3. The agreed upon location was the Harris Teeter on Idlewild Road....
4. The confidential source of information in this case had been used five to ten times by Detective Little and had proven to be reliable based on previous actions and information relayed.
...
7. While at the Harris Teeter on Idlewild Road, Detective Little observed a black in color SUV in the parking lot of the Harris Teeter that moved around the parking lot in a way that drew his attention to the vehicle.
8. The dark in color SUV would park for periods of time and the occupant would not exit the vehicle. Instead, he would drive around the parking lot and park in different spaces.

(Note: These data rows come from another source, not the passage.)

Definition formatRelativeTime (timestamp : Value) : string :=
  match utcToLocal timestamp with
  | None => ""
  | Some date =>
      let diffInMs := (now h - date)%Z in
      let diffInMinutes := (diffInMs / (1000 * 60))%Z in
      let diffInHours := (diffInMs / (1000 * 60 * 60))%Z in
      let diffInDays := (diffInMs / (1000 * 60 * 60 * 24))%Z in
      if (diffInMinutes <? 1)%Z then "Just now"
      else if (diffInMinutes <? 60)%Z then pretty diffInMinutes ++ "m ago"
      else if (diffInHours <? 24)%Z then pretty diffInHours ++ "h ago"
      else if (diffInDays =? 1)%Z then "Yesterday"
      else if (diffInDays <? 7)%Z then pretty diffInDays ++ "d ago"
      else formatDate timestamp
  end.

Definition formatDateTime (timestamp : Value) : string :=
  match utcToLocal timestamp with
  | None => ""
  | Some date => toLocale h DateTimeShort date
  end.

Definition isSameDay (timestamp1 timestamp2 : Value) : bool :=
  match utcToLocal timestamp1, utcToLocal timestamp2 with
  | Some date1, Some date2 =>
      (getFullYear h date1 =? getFullYear h date2)%Z
      && (getMonth h date1 =? getMonth h date2)%Z
      && (getDate h date1 =? getDate h date2)%Z
  | _, _ => false
  end.

Definition getDateSeparator (timestamp : Value) : string :=
  match utcToLocal timestamp with
  | None => ""
  | Some date =>
      let today :=
        makeDate h (getFullYear h (now h)) (getMonth h (now h))
                 (getDate h (now h)) in
      let messageDate :=
        makeDate h (getFullYear h date) (getMonth h date) (getDate h date) in
      let diffInDays := ((today - messageDate) / (1000 * 60 * 60 * 24))%Z in
      if (diffInDays =? 0)%Z then "Today"
      else if (diffInDays =? 1)%Z then "Yesterday"
      else if (diffInDays <? 7)%Z then toLocale h WeekdayLong date
      else toLocale h
             (MonthLongDay (negb (getFullYear h date =? getFullYear h (now h))%Z))
             date
  end.

Definition formatChatTimestamp (timestamp : Value) : string :=
  match utcToLocal timestamp with
  | None => ""
  | Some date =>
      let diffInMs := (now h - date)%Z in
      let diffInMinutes := (diffInMs / (1000 * 60))%Z in
      let diffInHours := (diffInMs / (1000 * 60 * 60))%Z in
      let diffInDays := (diffInMs / (1000 * 60 * 60 * 24))%Z in
      if (diffInMinutes <? 1)%Z then "Just now"
      else if (diffInMinutes <? 60)%Z then pretty diffInMinutes ++ "m ago"
      else if (diffInHours <? 24)%Z then pretty diffInHours ++ "h ago"
      else if (diffInDays =? 1)%Z then "Yesterday"
      else if (diffInDays <? 7)%Z then toLocale h WeekdayShort date
      else toLocale h MonthShortDay date
  end.

Definition plural (n : Z) : string := if (1 <? n)%Z then "s" else "".

Definition getTimeAgo (timestamp : Value) : string :=
  match utcToLocal timestamp with
  | None => ""
  | Some date =>
      let diffInSeconds := ((now h - date) / 1000)%Z in
      if (diffInSeconds <? 60)%Z then "just now"
      else if (diffInSeconds <? 3600)%Z then
        let minutes := (diffInSeconds / 60)%Z in
        pretty minutes ++ " minute" ++ plural minutes ++ " ago"
      else if (diffInSeconds <? 86400)%Z then
        let hours := (diffInSeconds / 3600)%Z in
        pretty hours ++ " hour" ++ plural hours ++ " ago"
      else if (diffInSeconds <? 604800)%Z then
        let days := (diffInSeconds / 86400)%Z in
        pretty days ++ " day" ++ plural days ++ " ago"
      else formatDate timestamp
  end.

(** The seven formatting utilities, by name. *)
Definition formatters : list (string * (Value -> string)) :=
  [ ("formatTime", formatTime); ("formatDate", formatDate);
    ("formatRelativeTime", formatRelativeTime);
    ("formatDateTime", formatDateTime);
    ("formatChatTimestamp", formatChatTimestamp);
    ("getTimeAgo", getTimeAgo); ("getDateSeparator", getDateSeparator) ].




End WithHost.

End DateUtils.
Lemma files_without_match_give_inventory_witness :
  Forall (fun f => Files.expand_file_string sample_fs "/home/u" 1 f
                   = Some (Ok []))
    [("a/missing.cpp" : str)]
  /\ Files.get_files_to_check sample_fs "/home/u" "/repo" sample_inventory 1
       [("a/missing.cpp" : str)]
     = Some (Ok [("/repo/src/a.cpp" : str); ("/repo/src/Foo.cpp" : str)]).
Proof.
  assert (H : Forall (fun f => Files.expand_file_string sample_fs "/home/u" 1 f
                               = Some (Ok []))
                [("a/missing.cpp" : str)])
    by (repeat constructor).
  split; [exact H|].
  exact (files_without_match_give_inventory sample_fs "/home/u" "/repo"
           sample_inventory 1 [("a/missing.cpp" : str)] H).
Defined.

Lemma files_invalid_pattern_raises_witness :
  Forall (fun f => exists c,
            Files.expand_file_string sample_fs "/home/u" 1 f = Some (Ok c))
    [("a/f" : str)]
  /\ Exists (fun p => mixes_globstar p = true) (Globstar._split_path "a/b**/c")
  /\ Files.get_files_to_check sample_fs "/home/u" "/repo" sample_inventory 1
       ([("a/f" : str)] ++ ("a/b**/c" : str) :: [("f" : str)])
     = Some (Raise ValueError).
Proof.
  assert (H1 : Forall (fun f => exists c,
                  Files.expand_file_string sample_fs "/home/u" 1 f
                  = Some (Ok c))
                 [("a/f" : str)]).
  { constructor; [|constructor]. eexists. vm_compute. reflexivity. }
  assert (H2 : Exists (fun p => mixes_globstar p = true)
                 (Globstar._split_path "a/b**/c")).
  { apply Exists_cons_tl, Exists_cons_hd. vm_compute. reflexivity. }
  split; [exact H1|]. split; [exact H2|].
  exact (files_invalid_pattern_raises sample_fs "/home/u" "/repo"
           sample_inventory 0 [("a/f" : str)] [("f" : str)] "a/b**/c" H1 H2).
Defined.

(** ** The patch and git *)

Lemma git_get_candidates (cwd : str) (callo : list str -> result str)
    (r : Git.repo) (gito : str) (candidates : option (list str)) :
  Git._callgito callo (Git.path r) [("ls-files" : str)] = Ok gito ->
  Git.get_candidates cwd callo r candidates
  = Repo.get_candidates cwd (Git.root r) gito candidates.
Proof.
  intros Hls. unfold Git.get_candidates, Repo.get_candidates,
    Git._get_candidate_files. rewrite Hls.
  destruct candidates as [[|c cs]|]; [done| |done].
  by destruct (Repo.map_result _ _).
Qed.
(** * tilenol: configuration compiler and event loop

    A shallow embedding of [tilenol/config.py] (class [Config]) and
    [tilenol/main.py] (class [Tilenol]).

    Python values read from the JSON/YAML configuration are the trees of
    [pyval]; dictionaries keep their insertion order, as Python's do, and are
    association lists without duplicate keys.  A call that can raise returns a
    [result]; code that also writes to the module logger threads the list of
    log records ([M]).  Generators ([Config.rules], [Config.bars]) are run to
    their end: the values they yield, and the exception that stopped them, if
    any. *)

From Stdlib Require Import String Ascii List ZArith Bool Arith Lia.
Import ListNotations.

Set Warnings "-register-all".

Local Open Scope string_scope.
Local Open Scope list_scope.

(** ** Python values, exceptions and the built-ins the code uses *)

Module Py.

Inductive pyval : Type :=
| PNone
| PBool (b : bool)
| PInt (z : Z)
| PStr (s : string)
| PList (l : list pyval)
| PDict (d : list (pyval * pyval))
| PClass (n : string)          (* a class object, known by its name *)
| PObj (n : string).           (* any other opaque object: a function, a module *)

Definition dict := list (pyval * pyval).

(** The argument of the two [NotImplementedError]s of [Config.rules]. *)
Inductive nie_arg : Type :=
| UnknownKey (k : pyval)         (* NotImplementedError(k) *)
| EmptyActions (rule : pyval).   (* NotImplementedError("Empty actions {!r}".format(rule)) *)

Inductive exn : Type :=
| ImportError
| AttributeError
| ValueError
| TypeError
| KeyError
| UnboundLocalError
| NotImplementedError (a : nie_arg)
| OtherException (n : string)    (* any other subclass of Exception *)
| BaseOnly (n : string).         (* KeyboardInterrupt, SystemExit, GeneratorExit *)

(** [isinstance(e, Exception)]: what [except Exception] catches. *)
Definition is_Exception (e : exn) : bool :=
  match e with
  | BaseOnly _ => false
  | _ => true
  end.

Inductive result (A : Type) : Type :=
| Ok (a : A)
| Raise (e : exn).
Arguments Ok {A} a.
Arguments Raise {A} e.

Definition rbind {A B} (r : result A) (k : A -> result B) : result B :=
  match r with
  | Ok a => k a
  | Raise e => Raise e
  end.

(** Records written to the module logger [log]. *)
Inductive log_entry (A : Type) : Type :=
| Warning (fmt : string) (args : list A)                  (* log.warning(fmt, *args) *)
| LoggedException (fmt : string) (args : list A) (e : exn). (* log.exception(fmt, *args) *)
Arguments Warning {A} fmt args.
Arguments LoggedException {A} fmt args e.

Definition logs := list (log_entry pyval).

(** Code that logs and may raise: the records written so far go in, the
    outcome and the records written come out (they stay written when the
    code raises). *)
Definition M (A : Type) : Type := logs -> result A * logs.

Definition ret {A} (a : A) : M A := fun l => (Ok a, l).
Definition raise {A} (e : exn) : M A := fun l => (Raise e, l).
Definition bind {A B} (m : M A) (k : A -> M B) : M B :=
  fun l => match m l with
           | (Ok a, l') => k a l'
           | (Raise e, l') => (Raise e, l')
           end.
Definition lift {A} (r : result A) : M A := fun l => (r, l).
Definition log_warning (fmt : string) (args : list pyval) : M unit :=
  fun l => (Ok tt, l ++ [Warning fmt args]).
Lemma deposit_forgets_previous_row_witness :
  rows_of "scl_S0001"
    (deposits (committed
       (snd (deposit Sample.E Sample.depositor Sample.valid_doc
               SampleStore.stale_world))))
  = rows_of "scl_S0001"
      (deposits (committed
         (snd (deposit Sample.E Sample.depositor Sample.valid_doc
                 empty_world)))).
Proof.
  assert (Hnd : NoDup (codes (session SampleStore.stale_world)))
    by (repeat constructor; simpl; tauto).
  exact (proj1 (proj2 (proj2
           (deposit_forgets_previous_row Sample.E Sample.depositor
              Sample.valid_doc SampleStore.stale_world empty_world
              Hnd (NoDup_nil string) eq_refl)))).
Defined.

(** ** The DOI prefix *)

Lemma before_slash_split (s : string) :
  exists rest,
    s = Str.before_slash s ++ rest
    /\ ~ In "/"%char (chars (Str.before_slash s))
    /\ (rest = "" \/ exists r, rest = String "/" r).
Proof.
  induction s as [|c s IH]; simpl.
  - exists "". simpl. tauto.
  - destruct (Ascii.eqb_spec c "/"%char) as [->|Hne].
    + exists (String "/" s). simpl. split; [reflexivity|].
      split; [tauto|]. right. now exists s.
    + destruct IH as (rest & Hs & Hno & Hrest). exists rest. simpl.
      split; [now rewrite <- Hs|]. split; [|exact Hrest].
      intros [Hc|Hin]; [congruence | contradiction].
Qed.

Lemma before_slash_join (p r : string) :
  ~ In "/"%char (chars p) -> Str.before_slash (p ++ String "/" r) = p.
Proof.
  induction p as [|c p IH]; simpl; intros Hno; [reflexivity|].
  destruct (Ascii.eqb_spec c "/"%char) as [->|Hne]; [tauto|].
  rewrite IH; [reflexivity|tauto].
Qed.

Lemma before_slash_whole (p : string) :
  ~ In "/"%char (chars p) -> Str.before_slash p = p.
Proof.
  induction p as [|c p IH]; simpl; intros Hno; [reflexivity|].
  destruct (Ascii.eqb_spec c "/"%char) as [->|Hne]; [tauto|].
  rewrite IH; [reflexivity|tauto].
Qed.

Lemma doi_prefix_of_join (c i p r : string) :
  ~ In "/"%char (chars p) ->
  doi_prefix_of (mkDocument c i (Some (p ++ "/" ++ r))) = p.
Proof.
  intros Hno. unfold doi_prefix_of, Str.truthy. cbn [doi].
  destruct (String.eqb_spec (p ++ "/" ++ r) "") as [Hempty|Hne]; cbn [negb].
  - destruct p; simpl in Hempty; discriminate.
  - now apply before_slash_join.
Qed.

(** X12. The DOI prefix [deposit] stores and tests. A document without DOI
    has the empty prefix. Otherwise the prefix is the part of the DOI before
    its first slash: it has no slash, and the DOI is the prefix followed by
    nothing or by a slash and the rest. So the DOI [p/r] with [p] free of
    slashes has prefix [p], and a DOI without slash is its own prefix. *)
Theorem doi_prefix_of_spec :
  (forall c i, doi_prefix_of (mkDocument c i None) = "")
  /\ (forall c i d,
        exists rest,
          d = doi_prefix_of (mkDocument c i (Some d)) ++ rest
          /\ ~ In "/"%char (chars (doi_prefix_of (mkDocument c i (Some d))))
          /\ (rest = "" \/ exists r, rest = String "/" r))
  /\ (forall c i p r,
        ~ In "/"%char (chars p) ->
        doi_prefix_of (mkDocument c i (Some (p ++ "/" ++ r))) = p)
  /\ (forall c i p,
        ~ In "/"%char (chars p) ->
        doi_prefix_of (mkDocument c i (Some p)) = p).
Proof.
  split; [reflexivity|]. split; [|split].
  - intros c i d. unfold doi_prefix_of, Str.truthy. cbn [doi].
    destruct (String.eqb_spec d "") as [->|Hne]; cbn [negb].
    + exists "". simpl. tauto.
    + apply before_slash_split.
  - intros c i p r Hno. now apply doi_prefix_of_join.
  - intros c i p Hno. unfold doi_prefix_of, Str.truthy. cbn [doi].
    destruct (String.eqb_spec p "") as [->|Hne];
      cbn [negb]; [reflexivity|]. now apply before_slash_whole.
Qed.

9. The dark in color SUV left the parking lot, at which time information was received from the confidential source of information that the runner had left due to having not made contact, but Detective Little was informed via text that the SUV would be returning within four minutes.
10. Within a short period of time thereafter, the dark in color SUV returned.
11. Information was relayed that the runner wanted to meet the confidential source of information inside of the Harris Teeter.
12. Detective Little observed a Hispanic male exit the dark in color SUV and start walking towards the entrance of the Harris Teeter.
13. The confidential source of information had described the runner that she would be meeting as a Hispanic male ....
14. Detective Little then approached the Hispanic male, Mr. Maldonado, walking towards the Harris Teeter in his unmarked white pickup truck.
15. After approaching [Defendant] in his unmarked pickup truck, Detective Little activated his blue lights, at which time the defendant started running. Detective Little then commanded [Defendant] to stop.
16. [Defendant] did not yield to the authority of Detective Little but continued to run. Detective Little gave chase and eventually was able to chase [Defendant] down and tackle him.
...
18. Based on the totality of the circumstances, the training and experience of the officers, and the determination that the movements of the dark in color SUV were suspicious, the information they had received from the confidential source of information was sufficiently accurate to give rise to a reasonable suspicion that the Hispanic male walking towards the front of the Harris Teeter was, in fact, the runner that the confidential source of information was to meet.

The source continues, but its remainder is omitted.